• Try it
For the entries that follow, restate word for word the line containing "match to_string resp with", the line containing "(** ** Requests and responses *)", and every line that lies between them.

• Dataset records

(* ===== verification/IpcConn.v ===== *)
(** The subscriptions of a connection and the tasks behind them: [ConnectionHandler] in
    [jalki/src/ipc.rs], whatever the client sends and however its tasks are scheduled. *)
From Stdlib Require Import Strings.Byte.
From stdpp Require Import base gmap list strings.
From S2P Require Import Prelude Text Float Protocol Store Knowledge Registry Daemon Ipc.

Section connection.
Context {D : Type} {H : DaemonOps D}.
Variable write_value : Value -> result string (list byte).
Variable read_value : list byte -> result string Value.
Variable to_lowercase : string -> string.
Variable rfc3339 : Z -> string.
Variable seconds_before : Z -> Z -> Z.
Variable kb : KnowledgeBase.

Notation connection_frame := (connection_frame write_value read_value to_lowercase rfc3339 seconds_before kb).
Notation stream_turn := (stream_turn write_value seconds_before kb).
Notation handle_unsubscribe := (handle_unsubscribe write_value).

(** What can happen to an open connection: a frame is read, under a ULID no subscription has; a task
    takes a turn; the daemon changes under it. *)
Inductive conn_step (c : Conn) : Conn -> Prop :=
| StepFrame env frame c' :
    cn_subscriptions c !! en_ulid env = None -> connection_frame env frame c = Some c' -> conn_step c c'
| StepTurn task now : conn_step c (stream_turn task now c)
| StepDaemon d : conn_step c (c <| cn_daemon := d |>).

(** Every subscription has its task, for the same probe, and every task that runs has its
    subscription. *)
Record routed (c : Conn (D := D)) : Prop := {
  rt_task id su : cn_subscriptions c !! id = Some su ->
    exists s, cn_streams c !! su_task su = Some s /\ sm_probe_id s = su_probe_id su;
  rt_live i s : cn_streams c !! i = Some s -> sm_aborted s = false ->
    exists id, cn_subscriptions c !! id = Some (mkSubscription (sm_probe_id s) i)
}.

Definition stopped (s : Stream) : Stream := s <| sm_aborted := true |>.

Inductive conn_reach (d : D) : Conn -> Prop :=
| ReachNew : conn_reach d (Conn_new d)
| ReachStep c c' : conn_reach d c -> conn_step c c' -> conn_reach d c'.

(* ------------------------------------------------------------------ *)
(** ** Aborting *)

Lemma abort_streams_lookup (l : list (string * Subscription)) (c : Conn (D := D)) i :
  let c' := foldr (fun ks => abort_stream (su_task ks.2)) c l in
  cn_streams c' !! i = (if decide (i ∈ map (fun ks => su_task ks.2) l) then stopped else id) <$> cn_streams c !! i.
Proof.
  induction l as [|ks l IH]; cbn -[decide] in *.
  - rewrite decide_False by apply not_elem_of_nil. by rewrite option_fmap_id.
  - destruct (decide (i = su_task ks.2)) as [->|Hne].
    + rewrite list_lookup_alter_eq, IH. rewrite (decide_True (P := _ ∈ _ :: _)) by left.
      destruct (cn_streams c !! su_task ks.2) as [s|]; [|done]. cbn. by case_decide.
    + rewrite list_lookup_alter_ne by done. rewrite IH. f_equal. symmetry. apply decide_ext. rewrite elem_of_cons. naive_solver.
Qed.

Lemma abort_streams_rest (l : list (string * Subscription)) (c : Conn (D := D)) :
  let c' := foldr (fun ks => abort_stream (su_task ks.2)) c l in
  cn_daemon c' = cn_daemon c /\ cn_sent c' = cn_sent c /\ cn_subscriptions c' = cn_subscriptions c.
Proof. by induction l. Qed.

(** Of the streams of a routed connection, [abort_subscriptions_for] stops those of the probe. *)
Lemma abort_for_lookup p (c : Conn (D := D)) n c' i s :
  routed c -> abort_subscriptions_for p c = (n, c') -> cn_streams c !! i = Some s ->
  cn_streams c' !! i = Some (if decide (sm_probe_id s = p) then stopped s else s).
Proof.
  intros [Htask Hlive] [= _ <-] Hi. cbn -[decide]. rewrite abort_streams_lookup, Hi. cbn -[decide]. f_equal.
  destruct (decide (i ∈ _)) as [Hin|Hout].
  - apply list_elem_of_fmap in Hin as ((id & su) & -> & Hid). apply elem_of_map_to_list, map_lookup_filter_Some in Hid as [Hid Hp].
    cbn in *. destruct (Htask id su Hid) as (s' & Hs' & E). rewrite Hi in Hs'. injection Hs' as <-. by rewrite decide_True by congruence.
  - destruct (decide (sm_probe_id s = p)) as [E|]; [|done]. destruct (sm_aborted s) eqn:Ha; [by destruct s; cbn in *; subst|].
    destruct (Hlive i s Hi Ha) as (id & Hid). destruct Hout. apply list_elem_of_fmap. exists (id, mkSubscription (sm_probe_id s) i).
    split; [done|]. by apply elem_of_map_to_list, map_lookup_filter_Some.
Qed.

Lemma abort_for_subscriptions p (c : Conn (D := D)) n c' :
  abort_subscriptions_for p c = (n, c') ->
  cn_subscriptions c' = filter (fun ks : string * Subscription => su_probe_id ks.2 <> p) (cn_subscriptions c) /\
  cn_daemon c' = cn_daemon c /\ cn_sent c' = cn_sent c.
Proof.
  intros [= _ <-]. destruct (abort_streams_rest (map_to_list (filter (fun ks : string * Subscription => su_probe_id ks.2 = p)
    (cn_subscriptions c))) c) as (H1 & H2 & H3). cbn. by rewrite H1, H2, H3.
Qed.
Definition handle_tools_call (params : option JsonValue) (w : W) : result string JsonValue * W :=
  match params with
  | None => (Err "missing params", w)
  | Some params =>
      match arg_str "name" params with
      | None => (Err "missing tool name", w)
      | Some tool_name =>
          let args := default (js_object []) (js_get "arguments" params) in
          let '(r, w) := tool tool_name args w in
          (Ok (match r with
               | Ok content => js_object [text_content (match to_string_pretty content with Ok s => s | Err _ => "" end)]
               | Err e => js_object [text_content e; ("isError", JsBool true)]
               end), w)
      end
  end.

(** [JalkiState::handle] *)
Definition handle (method : string) (params : option JsonValue) (w : W) : result string JsonValue * W :=
  if bool_decide (method = "initialize") then (handle_initialize, w)
  else if bool_decide (method = "tools/list") then (handle_tools_list, w)
  else if bool_decide (method = "tools/call") then handle_tools_call params w
  else (Err ("unknown method: " +:+ method), w).

(* ------------------------------------------------------------------ *)
(** ** The server *)

Variable from_str : string -> result string JsonRpcRequest.
Variable to_string : JsonRpcResponse -> result string string.

Definition parse_error (e : string) : JsonRpcResponse :=
  mkJsonRpcResponse "2.0" JsNull None (Some (mkJsonRpcError (-32700) ("parse error: " +:+ e))).
Definition rpc_response (id : JsonValue) (r : result string JsonValue) : JsonRpcResponse :=
  match r with
  | Ok v => mkJsonRpcResponse "2.0" id (Some v) None
  | Err e => mkJsonRpcResponse "2.0" id None (Some (mkJsonRpcError (-32603) e))
  end.

(** What a line is answered with, if anything. *)
Definition answer (line : string) (w : W) : option JsonRpcResponse * W :=
  if bool_decide (line = "") then (None, w) else
  match from_str line with
  | Err e => (Some (parse_error e), w)
  | Ok request =>
      match rq_id request with
      | None => (None, w)
      | Some id => let '(r, w) := handle (rq_method request) (rq_params request) w in (Some (rpc_response id r), w)
      end
  end.

(** [main]: the lines as [next_line] gives them, what was written, and whether the next write to
    stdout works. *)
Variable write_ok : list string -> bool.

Fixpoint serve (lines : list (result string string)) (out : list string) (w : W) : result string unit * list string * W :=
  match lines with
  | [] | Err _ :: _ => (Ok tt, out, w)
  | Ok line :: lines =>
      match answer line w with
      | (None, w) => serve lines out w
      | (Some resp, w) =>
          match to_string resp with
          | Err e => (Err e, out, w)
          | Ok json => if write_ok out then serve lines (out ++ [json]) w else (Err "write", out, w)
          end
      end
  end.

(* ------------------------------------------------------------------ *)
(** ** Requests and responses *)

Fixpoint readable (lines : list (result string string)) : list string :=
  match lines with Ok line :: rest => line :: readable rest | _ => [] end.

(** The lines that ask for a response: all but empty ones and notifications. *)
Definition wants_reply (line : string) : bool :=
  negb (bool_decide (line = "")) &&
  match from_str line with Err _ => true | Ok rq => bool_decide (is_Some (rq_id rq)) end.

(** A response to a line: of a request it carries the id, and either a result or an internal error. *)
Definition replies (line : string) (resp : JsonRpcResponse) : Prop :=
  match from_str line with
  | Err e => resp = parse_error e
  | Ok rq =>
      rq_id rq = Some (rs_id resp) /\ rs_jsonrpc resp = "2.0" /\
      ((exists v, rs_result resp = Some v /\ rs_error resp = None) \/
       (exists e, rs_result resp = None /\ rs_error resp = Some (mkJsonRpcError (-32603) e)))
  end.

(** The tool calls of a line, and what one does to the world. *)
Definition tool_request (line : string) : option (option JsonValue) :=
  if bool_decide (line = "") then None else
  match from_str line with
  | Ok rq => if bool_decide (is_Some (rq_id rq) /\ rq_method rq = "tools/call") then Some (rq_params rq) else None
  | Err _ => None
  end.
Definition call_effect (w : W) (params : option JsonValue) : W := (handle_tools_call params w).2.

Lemma rpc_response_replies id r line rq :
  from_str line = Ok rq -> rq_id rq = Some id -> replies line (rpc_response id r).
Proof. intros Hf Hid. unfold replies. rewrite Hf. destruct r as [v|e]; cbn; split_and!; eauto. Qed.
(* ===== verification/Cli.v ===== *)
(** The command line ([jalki/src/cli]): what each subcommand asks the daemon and prints. Output is a
    list of lines, each to one of the two streams; a call over the socket does to a world what the
    parameter [call_native] says, as in [Mcp]. The waits of a command are steps of that world. *)
From Stdlib Require Import Strings.Byte Strings.Ascii.
From S2P Require Import Prelude Text Float Protocol Evidence Samples Normalize Store Knowledge Registry Daemon Ipc IpcJson.

Inductive Line := StdOut (s : string) | StdErr (s : string).

Definition QUOTE : string := String (Ascii.ascii_of_N 34) "".
Definition NEWLINE : string := String NL "".

(* ------------------------------------------------------------------ *)
(** ** Formatting *)

(** The number of characters of a string: its bytes that start one. *)
Definition char_count (s : string) : nat := length (List.filter (fun b => negb (cont_byte b)) (bytes_of s)).

Fixpoint spaces (n : nat) : string := match n with O => "" | S n => " " +:+ spaces n end.
(** [{:<n}] *)
Definition pad (n : nat) (s : string) : string := s +:+ spaces (n - char_count s).

(* ------------------------------------------------------------------ *)
(** ** [jalki list] *)

Section list_run.
(** [Debug] of a list of strings. *)
Variable debug_strs : list string -> string.
Variable kb : KnowledgeBase.

Definition important_fields (p : ProbeKnowledge) : list FieldKnowledge := List.filter fk_important (pk_fields p).

Definition print_probe (p : ProbeKnowledge) : list Line :=
  [StdOut ("  " +:+ pk_function p +:+ " (" +:+ pk_attachment p +:+ ")  " +:+ pk_event_type p); StdOut ("    " +:+ pk_use_when p)] ++
  (if bool_decide (pk_combine_with p = []) then [] else [StdOut ("    combine with: " +:+ join ", " (pk_combine_with p))]) ++
  (if bool_decide (important_fields p = []) then [] else [StdOut ("    key fields: " +:+ join ", " (map fk_name (important_fields p)))]) ++
  [StdOut ""].

Definition list_run (layer : option string) : list Line :=
  match layer with
  | Some layer_name =>
      match probes_in_layer layer_name kb with
      | [] => [StdErr ("Unknown layer '" +:+ layer_name +:+ "'. Available: " +:+ debug_strs (layers kb))]
      | probes => [StdOut ("Layer: " +:+ layer_name); StdOut ""] ++ concat (map print_probe probes)
      end
  | None =>
      concat (map (fun layer_name => [StdOut ("## " +:+ layer_name); StdOut ""] ++ concat (map print_probe (probes_in_layer layer_name kb)))
                (layers kb))
  end.
End list_run.

(* ------------------------------------------------------------------ *)
(** ** Commands that ask the daemon *)

Section commands.
Context {W : Type}.
Variable call_native : Z -> Value -> W -> result string Response * W.
(** Whether the socket can be connected to, and what the world is after so many seconds. *)
Variable connects : W -> bool.
Variable sleep : Z -> W -> W.
(** [Display] of a MessagePack value and of a float, [str::to_lowercase], serde_json's printers. *)
Variable display : Value -> string.
Variable show_f64 : f64 -> string.
Variable to_lowercase : string -> string.
Variable to_string to_string_pretty : JsonValue -> result string string.
(** [DateTime::parse_from_rfc3339], in nanoseconds. *)
Variable parse_from_rfc3339 : string -> option Z.
Variable kb : KnowledgeBase.

Definition NOT_CONNECTED (e : string) : string :=
  "Cannot connect to jalki daemon: " +:+ e +:+ NEWLINE +:+ "Start the daemon first: sudo jalki --sink stdout".

Definition status_row (p : Value) : Line :=
  StdOut (pad 12 (default "-" (get_str p "probe_id")) +:+ " " +:+ pad 24 (default "-" (get_str p "function")) +:+ " " +:+
          pad 10 (dec (default 0 (get_u64 p "events_total"))) +:+ " " +:+ pad 10 (dec (default 0 (get_u64 p "ring_buffer_drops"))) +:+ " " +:+
          pad 8 (show_f64 (default f_one (get_f64 p "sample_rate")))).

Definition status_run (w : W) : list Line * W :=
  let '(resp, w) := call_native METHOD_STATUS (VMap []) w in
  (match resp with
   | Ok r =>
       if rp_ok r then
         match default [] (response_as_array r) with
         | [] => [StdOut "No probes attached."]
         | probes =>
             StdOut (pad 12 "PROBE_ID" +:+ " " +:+ pad 24 "FUNCTION" +:+ " " +:+ pad 10 "EVENTS" +:+ " " +:+ pad 10 "DROPS" +:+ " " +:+ pad 8 "RATE")
               :: map status_row probes
         end
       else [StdErr ("Error: " +:+ default "unknown" (rp_error r))]
   | Err e => [StdErr (NOT_CONNECTED e)]
   end, w).

Definition deploy_params (function : string) : Value :=
  VMap [(msgpack_str "function", msgpack_str function); (msgpack_str "sample_rate", VF64 f_one)].

(** A response's events: [to_json], [get("events")] and [as_array]. *)
Definition json_events (r : Response) : option (list JsonValue) := js_get "events" (response_to_json display r) ≫= js_as_array.

(** Printed as one line, if it can be. *)
Definition print_json (event : JsonValue) : list Line := match to_string event with Ok json => [StdOut json] | Err _ => [] end.
(* ===== verification/Node.v ===== *)
(** From ring buffer to sink: the readers of [jalki/src/reader.rs], each with its probe, put before the queue
    and the sink loop of [Agent], as [Runtime::run] of [jalki/src/runtime.rs] starts them.

    A probe deployed later is a reader whose first turn comes later, one detached a reader told to stop.
    A turn is one step, for what it does before [try_send] no other part of the agent sees: it
    writes the store under its probe's name, and nothing here reads it; from [try_send] on its
    accesses to the queue interleave with everything else. *)
From Stdlib Require Import Strings.Byte.
From S2P Require Import Prelude Float Protocol Evidence Samples Sink Gap Retry Backoff Pacer Spool Resident SinkQueue SinkLoop Event SensitivePaths Normalize Store Reader ReaderRun Reports Agent.

(* ------------------------------------------------------------------ *)
(** ** What a turn makes *)

Section makes.
Variable probe_name : string.
Variable evidence_of : string -> Z -> list byte -> result DecodeError (list EvidenceRecord).
Variable patterns : list string.
Variable sample_rate : f64.
Hypothesis evidence_single : forall id now raw l, evidence_of id now raw = Ok l -> exists r, l = [r].

Lemma intake_admit_makes resolve record r r' :
  intake_admit probe_name resolve patterns [record] r = Some r' ->
  rd_counter r' = rd_counter r /\
  rd_records r' = rd_records r ++ (if record_matches_sensitive_paths patterns record then [bind_record resolve record] else []).
Proof.
  unfold intake_admit. cbn [admit_loop]. destruct (record_matches_sensitive_paths patterns record); cbn [negb].
  - destruct (store_push _ _ _) as [store|]; [|done]. by intros [= <-].
  - intros [= <-]. by rewrite app_nil_r.
Qed.

Lemma drain_item_makes item r r' :
  drain_item probe_name evidence_of patterns sample_rate item r = Some r' ->
  rd_counter r' = next_counter sample_rate (rd_counter r) /\
  rd_records r' = rd_records r ++ (if skips sample_rate (rd_counter r) then [] else option_list (verdict evidence_of patterns item)).
Proof.
  unfold drain_item, skips, next_counter, verdict. destruct (sampling sample_rate) as [[] every]; cbn [fst snd andb].
  1: change (rd_counter (r <| rd_counter ::= fun c => wrap 64 (c + 1) |>)) with (wrap 64 (rd_counter r + 1));
    destruct (negb _); [intros [= <-]; by rewrite app_nil_r|].
  all: destruct (evidence_of _ _ _) as [evidence|] eqn:Ee; [|intros [= <-]; by rewrite app_nil_r];
    destruct (evidence_single _ _ _ _ Ee) as [record ->]; intros (Hc & Hr)%intake_admit_makes; rewrite Hc, Hr;
    by destruct (record_matches_sensitive_paths patterns record).
Qed.

Lemma drain_items_makes items r r' :
  foldl (fun acc item => r ← acc; drain_item probe_name evidence_of patterns sample_rate item r) (Some r) items = Some r' ->
  rd_counter r' = counter_after sample_rate (rd_counter r) items /\
  rd_records r' = rd_records r ++ omap (verdict evidence_of patterns) (kept sample_rate (rd_counter r) items).
Proof.
  revert r. induction items as [|item items IH]; intros r; cbn [foldl]; [intros [= <-]; cbn; by rewrite app_nil_r|].
  cbn [mbind option_bind]. destruct (drain_item _ _ _ _ item r) as [r1|] eqn:Hi.
  2:{ intros Hf. exfalso. clear -Hf. induction items as [|item items IH]; [done|]. by apply IH. }
  intros (Hc & Hr)%IH. apply drain_item_makes in Hi as (Hc1 & Hr1). rewrite Hc1 in Hc, Hr. split; [exact Hc|].
  rewrite Hr, Hr1, kept_cons, omap_app, <- app_assoc. do 2 f_equal.
  destruct (skips sample_rate (rd_counter r)); [done|]. cbn. by destruct (verdict _ _ item).
Qed.
Definition memory_json : JsonValue :=
  JsObject [
    ("description", JsString "Memory management kernel functions for resource observability");
    ("layer", JsString "memory");
    ("probes", JsArray [
      JsObject [
        ("answers", JsArray [JsString "which process got OOM killed"; JsString "why is my container being killed"; JsString "is memory pressure causing restarts"]);
        ("attachment", JsString "fentry");
        ("combine_with", JsArray []);
        ("event_type", JsString "kernel.memory.oom_kill");
        ("fields", JsArray [
          JsObject [
            ("important", JsBool true);
            ("meaning", JsString "PID of the victim process");
            ("name", JsString "pid");
            ("type", JsString "u32")];
          JsObject [
            ("important", JsBool true);
            ("meaning", JsString "process name of the victim");
            ("name", JsString "command");
            ("type", JsString "string")];
          JsObject [
            ("important", JsBool true);
            ("meaning", JsString "total virtual memory of the victim");
            ("name", JsString "total_vm");
            ("type", JsString "u64")]]);
        ("function", JsString "oom_kill_process");
        ("interpretations", JsArray [
          JsObject [
            ("action", JsString "check container memory limits. if the limit is reasonable, investigate the application for memory leaks.");
            ("conclusion", JsString "container memory limit is too low, or the application has a memory leak");
            ("pattern", JsString "oom_kill fires for a specific container repeatedly");
            ("severity", JsString "critical")];
          JsObject [
            ("action", JsString "check node memory pressure. too many pods scheduled on this node.");
            ("conclusion", JsString "node-level memory exhaustion — not a single container's fault");
            ("pattern", JsString "oom_kill fires for multiple different processes");
            ("severity", JsString "critical")]]);
        ("keywords", JsArray [JsString "oom"; JsString "out of memory"; JsString "killed"; JsString "memory pressure"; JsString "cgroup"; JsString "restart"]);
        ("layer", JsString "memory");
        ("not_when", JsString "you're looking for gradual memory growth — this only fires when the kernel kills a process. Use memory metrics for trending.");
        ("use_when", JsString "containers are being killed unexpectedly. OOM kills are the kernel's last resort when memory is exhausted — the cgroup limit was hit or the node ran out of memory.")];
      JsObject [
        ("answers", JsArray [JsString "is memory allocation failing"; JsString "page allocation pressure"; JsString "which process is allocating the most memory"]);
        ("attachment", JsString "fexit");
        ("combine_with", JsArray [JsString "oom_kill_process"]);
        ("event_type", JsString "kernel.memory.page_alloc");
        ("fields", JsArray [
          JsObject [
            ("important", JsBool true);
            ("meaning", JsString "process allocating memory");
            ("name", JsString "pid");
            ("type", JsString "u32")];
          JsObject [
            ("important", JsBool true);
            ("meaning", JsString "process name");
            ("name", JsString "command");
            ("type", JsString "string")];
          JsObject [
            ("important", JsBool true);
            ("meaning", JsString "page pointer or 0 (failure)");
            ("name", JsString "ret");
            ("type", JsString "i64")]]);
        ("function", JsString "mm_page_alloc");
        ("interpretations", JsArray [
          JsObject [
            ("action", JsString "the kernel cannot allocate memory. this precedes OOM kills. check node memory immediately.");
            ("conclusion", JsString "page allocation failing — system is under severe memory pressure");
            ("pattern", JsString "ret == 0 at any rate");
            ("severity", JsString "critical")];
          JsObject [
            ("action", JsString "no action. use for baseline allocation rate per process.");
            ("conclusion", JsString "normal allocation — memory is available");
            ("pattern", JsString "ret != 0 consistently");
            ("severity", JsString "info")]]);
        ("keywords", JsArray [JsString "page"; JsString "alloc"; JsString "allocation"; JsString "memory"; JsString "allocation failure"]);
        ("layer", JsString "memory");
        ("not_when", JsString "you need cgroup memory usage — use cgroup metrics. this fires on every page allocation, which is millions per second.");
        ("use_when", JsString "you suspect memory allocation failures. very high frequency — always use sampling (sample_rate: 0.01 or lower). ret == 0 means allocation failed.")];
      JsObject [
        ("answers", JsArray [JsString "is a cgroup hitting its memory limit"; JsString "which cgroup is being throttled"; JsString "memory limit enforcement"]);
        ("attachment", JsString "fexit");
        ("combine_with", JsArray [JsString "oom_kill_process"]);
        ("event_type", JsString "kernel.memory.cgroup_charge");
        ("fields", JsArray [
          JsObject [
            ("important", JsBool true);
            ("meaning", JsString "process being charged");
            ("name", JsString "pid");
            ("type", JsString "u32")];
          JsObject [
            ("important", JsBool true);
            ("meaning", JsString "process name");
            ("name", JsString "command");
            ("type", JsString "string")];
          JsObject [
            ("important", JsBool true);
            ("meaning", JsString "0 success, non-zero = cgroup limit hit");
            ("name", JsString "ret");
            ("type", JsString "i32")]]);
        ("function", JsString "try_charge_memcg");
        ("interpretations", JsArray [
          JsObject [
            ("action", JsString "increase container memory limit or investigate application memory usage.");
            ("conclusion", JsString "cgroup memory limit is being hit repeatedly — container is at its memory ceiling");
            ("pattern", JsString "ret != 0 at high rate");
            ("severity", JsString "error")];
          JsObject [
            ("action", JsString "container memory limit is too low. increase limit or reduce application memory footprint.");
            ("conclusion", JsString "memory charge rejection leading to OOM kill — the cgroup has no reclaim headroom");
            ("pattern", JsString "ret != 0 followed by oom_kill");
            ("severity", JsString "critical")]]);
        ("keywords", JsArray [JsString "cgroup"; JsString "memcg"; JsString "limit"; JsString "charge"; JsString "throttle"; JsString "memory limit"]);
        ("layer", JsString "memory");
        ("not_when", JsString "you need aggregate cgroup memory usage — use cgroup metrics.");
        ("use_when", JsString "you need to know when a container's memory limit is being enforced by the kernel. ret != 0 means the cgroup memory charge was rejected.")]]);
    ("version", JsString "1.0")].
(** C35: a client sees the event the daemon streams. From the values of a streamed event the Python SDK
    makes an event with its identifier, its time, the name of its probe, its severity and outcome, the
    endpoints, the process, all its labels and the interpretation, each present exactly when the
    event has it. *)
Theorem stream_event_read name occ interp raw :
  event_value occ 0 (fun n => if bool_decide (net_protocol n = "tcp") then 0 else 1) interp = VArray raw ->
  decode_stream_event py_str py_int [name] raw ≫= typed = Some (compact_event name stream_proto interp occ).
Proof.
  intros [= <-]. unfold decode_stream_event, POS_ID, POS_PROBE_IDX, POS_TS, POS_SEVERITY, POS_OUTCOME, POS_NET_SRC,
    POS_NET_DST, POS_PROTO, POS_PID, POS_CMD, POS_LABELS, POS_INTERP.
  cbn [lookup list_lookup default from_option id unless_none].
  rewrite integer_or_zero, text_or_empty_text, net_read, proc_read, interp_read, !py_int_integer.
  cbn [mbind option_bind]. rewrite severity_read, outcome_read. cbn [mbind option_bind].
  change (if 0 <? zlen [name] then py_index [name] 0 else Some "unknown") with (Some name). cbn [mbind option_bind].
  unfold typed, compact_event, labels_value. cbn [ev_labels ev_id ev_ts ev_probe ev_severity ev_outcome ev_net ev_proc ev_interp].
  case_bool_decide; [done|]. cbn iota. rewrite labels_read. done.
Qed.
End read.

(* ------------------------------------------------------------------ *)
(** ** Generated code ([codegen])

    Double quotes are written as backquotes, of which the texts have none. *)

Definition quoted (s : string) : string := replace "`" (String (Ascii.ascii_of_N 34) "") s.

Definition CARGO_PKG_VERSION : string := "0.1.0".

Class CodegenTarget := {
  language : string;
  generate_types : string;
  generate_protocol : string;
  types_filename : string;
  protocol_filename : string
}.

• Completed exercise
          match to_string resp with
          | Err e => (Err e, out, w)
          | Ok json => if write_ok out then serve lines (out ++ [json]) w else (Err "write", out, w)
          end
      end
  end.

(* ------------------------------------------------------------------ *)
(** ** Requests and responses *)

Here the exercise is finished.